After his death in 1963 at age sixty, it was learned that Kefauver had owned stock valued at $300,000 in drug companies that he had been charged with regulating in the Senate. His chief counsel and close friend from Tennessee, attorney Bernard Fensterwald, Jr., said at the time, “My God! What if a hostile newspaper had gotten ahold of that?”
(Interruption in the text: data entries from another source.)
(** Where the automaton stands inside a number. *)
Inductive in_number :=
| Minus | Zero | Int | Dot | Frac | Exp | ExpSign | ExpDigits.

Inductive phase :=
| ExpectValue               (* a value must start here *)
| ExpectValueOrClose        (* just after an opening bracket *)
| ExpectKey                 (* after a comma inside an object *)
| ExpectKeyOrClose          (* just after an opening brace *)
| ExpectColon
| Str (key : bool) (st : in_string)
| Num (st : in_number)
| Lit (rest : string)       (* inside true, false or null *)
| AfterValue.

Definition state : Type := phase * list container.

(** A value has just ended: what may follow it. *)
Definition after_value (stack : list container) (c : ascii) : option state :=
  if is_ws c then Some (AfterValue, stack)
  else
    match stack with
    | [] => None
    | InObject :: outer =>
        if c =? "," then Some (ExpectKey, stack)
        else if c =? "}" then Some (AfterValue, outer)
        else None
    | InArray :: outer =>
        if c =? "," then Some (ExpectValue, stack)
        else if c =? "]" then Some (AfterValue, outer)
        else None
    end.

(** A value starts with [c]. *)
Definition begin_value (stack : list container) (c : ascii) : option state :=
  if c =? "{" then Some (ExpectKeyOrClose, InObject :: stack)
  else if c =? "[" then Some (ExpectValueOrClose, InArray :: stack)
  else if c =? dq then Some (Str false Plain, stack)
  else if c =? "-" then Some (Num Minus, stack)
  else if c =? "0" then Some (Num Zero, stack)
  else if is_digit c then Some (Num Int, stack)
  else if c =? "t" then Some (Lit "rue", stack)
  else if c =? "f" then Some (Lit "alse", stack)
  else if c =? "n" then Some (Lit "ull", stack)
  else None.

Definition step_string (key : bool) (st : in_string) (stack : list container)
    (c : ascii) : option state :=
  match st with
  | Plain =>
      if c =? dq then Some (if key then ExpectColon else AfterValue, stack)
      else if c =? backslash then Some (Str key Escaped, stack)
      else if is_control c then None
      else Some (Str key Plain, stack)
  | Escaped =>
      if (c =? dq) || (c =? backslash) || (c =? "/") || (c =? "b")
         || (c =? "f") || (c =? "n") || (c =? "r") || (c =? "t")
      then Some (Str key Plain, stack)
      else if c =? "u" then Some (Str key (Hex 4), stack)
      else None
  | Hex n =>
      if is_hex c then
        match n with
        | S (S m) => Some (Str key (Hex (S m)), stack)
        | _ => Some (Str key Plain, stack)
        end
      else None
  end.

Definition is_exp_mark (c : ascii) : bool := (c =? "e") || (c =? "E").

Definition step_number (st : in_number) (stack : list container) (c : ascii)
  : option state :=
  match st with
  | Minus =>
      if c =? "0" then Some (Num Zero, stack)
      else if is_digit c then Some (Num Int, stack)
      else None
  | Zero =>
      if c =? "." then Some (Num Dot, stack)
      else if is_exp_mark c then Some (Num Exp, stack)
      else after_value stack c
  | Int =>
      if is_digit c then Some (Num Int, stack)
      else if c =? "." then Some (Num Dot, stack)
      else if is_exp_mark c then Some (Num Exp, stack)
      else after_value stack c
  | Dot => if is_digit c then Some (Num Frac, stack) else None
  | Frac =>
      if is_digit c then Some (Num Frac, stack)
      else if is_exp_mark c then Some (Num Exp, stack)
      else after_value stack c
  | Exp =>
      if (c =? "+") || (c =? "-") then Some (Num ExpSign, stack)
      else if is_digit c then Some (Num ExpDigits, stack)
      else None
  | ExpSign => if is_digit c then Some (Num ExpDigits, stack) else None
  | ExpDigits =>
      if is_digit c then Some (Num ExpDigits, stack) else after_value stack c
  end.

(** One character of input. *)
Definition step (s : state) (c : ascii) : option state :=
  let (ph, stack) := s in
  match ph with
  | ExpectValue =>
      if is_ws c then Some (ExpectValue, stack) else begin_value stack c
  | ExpectValueOrClose =>
      if is_ws c then Some (ExpectValueOrClose, stack)
      else if c =? "]" then Some (AfterValue, tl stack)
      else begin_value stack c
  | ExpectKey =>
      if is_ws c then Some (ExpectKey, stack)
      else if c =? dq then Some (Str true Plain, stack)
      else None
  | ExpectKeyOrClose =>
      if is_ws c then Some (ExpectKeyOrClose, stack)
      else if c =? "}" then Some (AfterValue, tl stack)
      else if c =? dq then Some (Str true Plain, stack)
      else None
  | ExpectColon =>
      if is_ws c then Some (ExpectColon, stack)
      else if c =? ":" then Some (ExpectValue, stack)
      else None
  | Str key st => step_string key st stack c
  | Num st => step_number st stack c
  | Lit rest =>
      match rest with
      | String d rest' =>
          if c =? d then
            Some (match rest' with
                  | EmptyString => AfterValue
                  | _ => Lit rest'
                  end, stack)
          else None
      | EmptyString => None
      end
  | AfterValue => after_value stack c
  end.

(** The run of the automaton over a text; [None] is the reject state. *)
Fixpoint steps (s : option state) (text : string) : option state :=
  match text with
  | EmptyString => s
  | String c text' =>
      match s with
      | Some st => steps (step st c) text'
      | None => None
      end
  end.

(** A text may end after a complete top-level value. *)
Definition accepting (s : option state) : bool :=
  match s with
  | Some (AfterValue, []) => true
  | Some (Num Zero, []) | Some (Num Int, [])
  | Some (Num Frac, []) | Some (Num ExpDigits, []) => true
  | _ => false
  end.

Definition well_formed (text : string) : bool :=
  accepting (steps (Some (ExpectValue, [])) text).

(** A Python string that can stand between two quotes as it is: no
    quote, no backslash and no control character. *)
Fixpoint needs_no_escape (s : string) : bool :=
  match s with
  | EmptyString => true
  | String c s' =>
      negb (c =? dq) && negb (c =? backslash) && negb (is_control c)
      && needs_no_escape s'
  end.
End json.

(** ** Vocabulary of the specification *)

(** The outcome that the handler's outbound GET meets in world [w]: the
    next call is number [length (outbound w)], and the handler issues it
    with the module's URL and a timeout of 5. *)
Definition pending (w : World) : Outcome :=
  upstream w (length (outbound w)) ADSB_LOL_URL 5.

(** The error envelope as the specification writes it, with [detail]
    placed between the quotes of the second field. *)
Definition error_envelope (detail : string) : string :=
  "{" +:+ DQ +:+ "error" +:+ DQ +:+ ":" +:+ DQ +:+ "ADS-B proxy exception" +:+ DQ
  +:+ "," +:+ DQ +:+ "detail" +:+ DQ +:+ ":" +:+ DQ +:+ detail +:+ DQ +:+ "}".

(** A GET request for the route, with anything else left to the caller. *)
Definition get_adsb (query : string) (hs : gmap string string) (b : string) : Request :=
  {| method := "GET"; path := "/adsb"; query_string := query;
     request_headers := hs; request_body := b |}.


(** The envelope is its detail between two fixed strings. *)
Definition envelope_head : string :=
  "{" +:+ DQ +:+ "error" +:+ DQ +:+ ":" +:+ DQ +:+ "ADS-B proxy exception" +:+ DQ
  +:+ "," +:+ DQ +:+ "detail" +:+ DQ +:+ ":" +:+ DQ.
Definition envelope_tail : string := DQ +:+ "}".


(** ** Concrete worlds and outcomes used as test inputs *)

(** A world whose upstream gives the same outcome to every call, with no
    call issued and nothing printed yet. *)
Definition world_of (o : Outcome) : World :=
  {| upstream := fun _ _ _ => o; outbound := []; stdout := [] |}.

(** Scenario A of the specification: 200 with an empty aircraft list. *)
Definition upstream_200 : requests.Response :=
  {| requests.status_code := 200;
     requests.content := "{" +:+ DQ +:+ "ac" +:+ DQ +:+ ":[]}";
     requests.headers := {["Content-Type" := "application/json; charset=utf-8"]} |}.

(** Scenario B: 503 with a rate-limit notice, declared as plain text. *)
Definition upstream_503 : requests.Response :=
  {| requests.status_code := 503;
     requests.content :=
       "{" +:+ DQ +:+ "error" +:+ DQ +:+ ":" +:+ DQ +:+ "rate limited" +:+ DQ +:+ "}";
     requests.headers :=
       {["Content-Type" := "text/plain"; "Cache-Control" := "no-store"]} |}.

(** Scenario C: the read times out. *)
Definition read_timeout : PyException :=
  let msg :=
    "HTTPSConnectionPool(host='api.adsb.lol', port=443): Read timed out. (read timeout=5)" in
  {| repr := "ReadTimeout(ReadTimeoutError(" +:+ DQ +:+ msg +:+ DQ +:+ "))";
     str := msg |}.

(** [MemoryError()], raised while a very large upstream body is read:
    an exception without arguments, whose [str] is empty. *)
Definition memory_error : PyException :=
  {| repr := "MemoryError()"; str := EmptyString |}.

(** What [requests.get] raises when the upstream host does not resolve
    (requests on urllib3 2.x): the message quotes the inner error with
    double quotes, because that error's own text holds single quotes. *)
Definition name_resolution_error : PyException :=
  let inner :=
    "<urllib3.connection.HTTPSConnection object at 0x7f3c2a1d5e50>: "
    +:+ "Failed to resolve 'api.adsb.lol' ([Errno -2] Name or service not known)" in
  let msg :=
    "HTTPSConnectionPool(host='api.adsb.lol', port=443): Max retries exceeded "
    +:+ "with url: /v2/point/42.703153/-87.958641/20 (Caused by NameResolutionError("
    +:+ DQ +:+ inner +:+ DQ +:+ "))" in
  let inner_escaped :=
    "<urllib3.connection.HTTPSConnection object at 0x7f3c2a1d5e50>: "
    +:+ "Failed to resolve \'api.adsb.lol\' ([Errno -2] Name or service not known)" in
  {| repr :=
       "ConnectionError(MaxRetryError('HTTPSConnectionPool(host=\'api.adsb.lol\', "
       +:+ "port=443): Max retries exceeded with url: "
       +:+ "/v2/point/42.703153/-87.958641/20 (Caused by NameResolutionError("
       +:+ DQ +:+ inner_escaped +:+ DQ +:+ "))'))";
     str := msg |}.


(** Scenario A answered by an upstream that declares HTML and sets a
    cookie. *)
Definition upstream_200_html : requests.Response :=
  {| requests.status_code := 200;
     requests.content := requests.content upstream_200;
     requests.headers :=
       {["Content-Type" := "text/html"; "Set-Cookie" := "id=1";
         "Content-Encoding" := "gzip"]} |}.

(** ** Requests in sequence *)

(** Whether a request is one the route hands to the view: the path is the
    route's and the method is GET or HEAD. *)
Definition reaches_view (req : Request) : bool :=
  String.eqb (path req) "/adsb"
  && (String.eqb (method req) "GET" || String.eqb (method req) "HEAD").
In the year after the Kefauver Committee disbanded, the forty-six “contempt of Congress” citations it had issued were heard in court, with only three being upheld. In overturning one such charge, Judge Martin of the Sixth Circuit U.S. Court of Appeals ruled that Humphreys and the Outfit had in fact outwitted the combined wisdom of the Senate’s gaggle of attorneys. “The committee threatened prosecution for contempt if [the witness] refused to answer, for perjury if he lied, and for gambling activities if he told the truth,” the court concluded. Judge Martin added that “to place a person not even on trial for a specified crime in such a predicament is not only not a manifestation of fair play, but it is in direct violation of the Fifth Amendment to our national Constitution.” And despite Halley’s constant promises that his questions could not implicate witnesses in a federal crime, the court believed otherwise. In the case of Joey Aiuppa’s citation, Judge Martin wrote in his opinion:

The motive of the committee and its examiners in calling Aiuppa as a witness was largely to connect him, by his own admission, with the operations of nefarious organizations engaged in criminal activities on a national scale . . . It is evident that most of the information sought to be elicited from Aiuppa concerning his activities was already in the hands of the committee . . . The courts of the United States could not emulate the committee’s example and maintain even a semblance of fair and dispassionate conduct of trials in criminal cases.